== INPUT FOR THIS TASK ==
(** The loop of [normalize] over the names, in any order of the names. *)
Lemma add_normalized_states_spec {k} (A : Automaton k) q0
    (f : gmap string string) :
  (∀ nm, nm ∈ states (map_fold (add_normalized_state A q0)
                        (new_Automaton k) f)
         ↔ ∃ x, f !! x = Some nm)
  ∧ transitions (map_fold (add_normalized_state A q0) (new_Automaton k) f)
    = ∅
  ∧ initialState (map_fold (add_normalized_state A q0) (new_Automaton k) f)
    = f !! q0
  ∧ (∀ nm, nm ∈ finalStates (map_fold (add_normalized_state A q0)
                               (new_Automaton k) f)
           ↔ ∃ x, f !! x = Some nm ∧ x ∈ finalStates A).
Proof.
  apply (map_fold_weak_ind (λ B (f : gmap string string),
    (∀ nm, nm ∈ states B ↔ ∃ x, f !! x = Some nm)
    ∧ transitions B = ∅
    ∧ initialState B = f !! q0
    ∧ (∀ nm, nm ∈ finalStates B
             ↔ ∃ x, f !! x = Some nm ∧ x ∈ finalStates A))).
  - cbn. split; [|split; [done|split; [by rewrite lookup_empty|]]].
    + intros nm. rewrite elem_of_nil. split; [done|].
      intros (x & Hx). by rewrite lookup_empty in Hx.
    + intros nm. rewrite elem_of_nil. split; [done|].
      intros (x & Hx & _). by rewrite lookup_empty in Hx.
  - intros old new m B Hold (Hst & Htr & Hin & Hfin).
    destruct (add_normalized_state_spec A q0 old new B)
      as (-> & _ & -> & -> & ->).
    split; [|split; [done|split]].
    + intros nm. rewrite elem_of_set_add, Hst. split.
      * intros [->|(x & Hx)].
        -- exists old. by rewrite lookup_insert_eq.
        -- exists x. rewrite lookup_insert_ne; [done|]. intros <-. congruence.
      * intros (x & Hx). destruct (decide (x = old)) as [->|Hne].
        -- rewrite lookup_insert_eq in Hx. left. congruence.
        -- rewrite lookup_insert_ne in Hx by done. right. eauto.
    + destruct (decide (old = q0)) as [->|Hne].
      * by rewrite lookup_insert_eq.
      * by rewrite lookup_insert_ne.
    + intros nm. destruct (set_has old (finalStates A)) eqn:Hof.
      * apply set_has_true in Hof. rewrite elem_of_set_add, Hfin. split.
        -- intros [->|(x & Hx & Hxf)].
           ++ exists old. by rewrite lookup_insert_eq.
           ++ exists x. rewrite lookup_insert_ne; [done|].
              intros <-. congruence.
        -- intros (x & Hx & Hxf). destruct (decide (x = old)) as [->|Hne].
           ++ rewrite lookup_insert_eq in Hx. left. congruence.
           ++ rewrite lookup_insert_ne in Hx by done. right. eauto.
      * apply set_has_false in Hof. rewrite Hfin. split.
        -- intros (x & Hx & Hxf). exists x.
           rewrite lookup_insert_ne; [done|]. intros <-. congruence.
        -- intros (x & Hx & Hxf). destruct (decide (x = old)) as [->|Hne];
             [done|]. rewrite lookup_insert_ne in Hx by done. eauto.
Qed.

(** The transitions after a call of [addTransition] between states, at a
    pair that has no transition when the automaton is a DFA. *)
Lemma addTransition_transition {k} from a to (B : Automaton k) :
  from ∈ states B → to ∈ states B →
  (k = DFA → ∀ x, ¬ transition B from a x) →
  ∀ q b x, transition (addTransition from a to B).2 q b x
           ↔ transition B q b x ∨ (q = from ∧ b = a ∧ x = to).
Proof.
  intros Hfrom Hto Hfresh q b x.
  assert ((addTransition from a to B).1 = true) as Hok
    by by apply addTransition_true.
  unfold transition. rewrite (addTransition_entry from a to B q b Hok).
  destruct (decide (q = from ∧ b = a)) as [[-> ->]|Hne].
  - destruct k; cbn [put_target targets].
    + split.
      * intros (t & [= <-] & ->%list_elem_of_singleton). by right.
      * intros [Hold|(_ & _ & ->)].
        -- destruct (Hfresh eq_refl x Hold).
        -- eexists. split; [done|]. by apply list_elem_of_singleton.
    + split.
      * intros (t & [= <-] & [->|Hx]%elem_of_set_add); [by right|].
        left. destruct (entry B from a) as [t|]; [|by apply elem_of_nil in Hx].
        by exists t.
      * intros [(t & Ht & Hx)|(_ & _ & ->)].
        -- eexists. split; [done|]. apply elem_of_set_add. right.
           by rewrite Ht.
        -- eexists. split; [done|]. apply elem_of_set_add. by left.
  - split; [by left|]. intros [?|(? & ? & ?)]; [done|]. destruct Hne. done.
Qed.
===
From the opening line of the data above through the line that contains "finalStates (map_fold (add_normalized_state A q0)", please print each line as it stands and only those lines.

● TASK OUTPUT
(** The loop of [normalize] over the names, in any order of the names. *)
Lemma add_normalized_states_spec {k} (A : Automaton k) q0
    (f : gmap string string) :
  (∀ nm, nm ∈ states (map_fold (add_normalized_state A q0)
                        (new_Automaton k) f)
         ↔ ∃ x, f !! x = Some nm)
  ∧ transitions (map_fold (add_normalized_state A q0) (new_Automaton k) f)
    = ∅
  ∧ initialState (map_fold (add_normalized_state A q0) (new_Automaton k) f)
    = f !! q0
  ∧ (∀ nm, nm ∈ finalStates (map_fold (add_normalized_state A q0)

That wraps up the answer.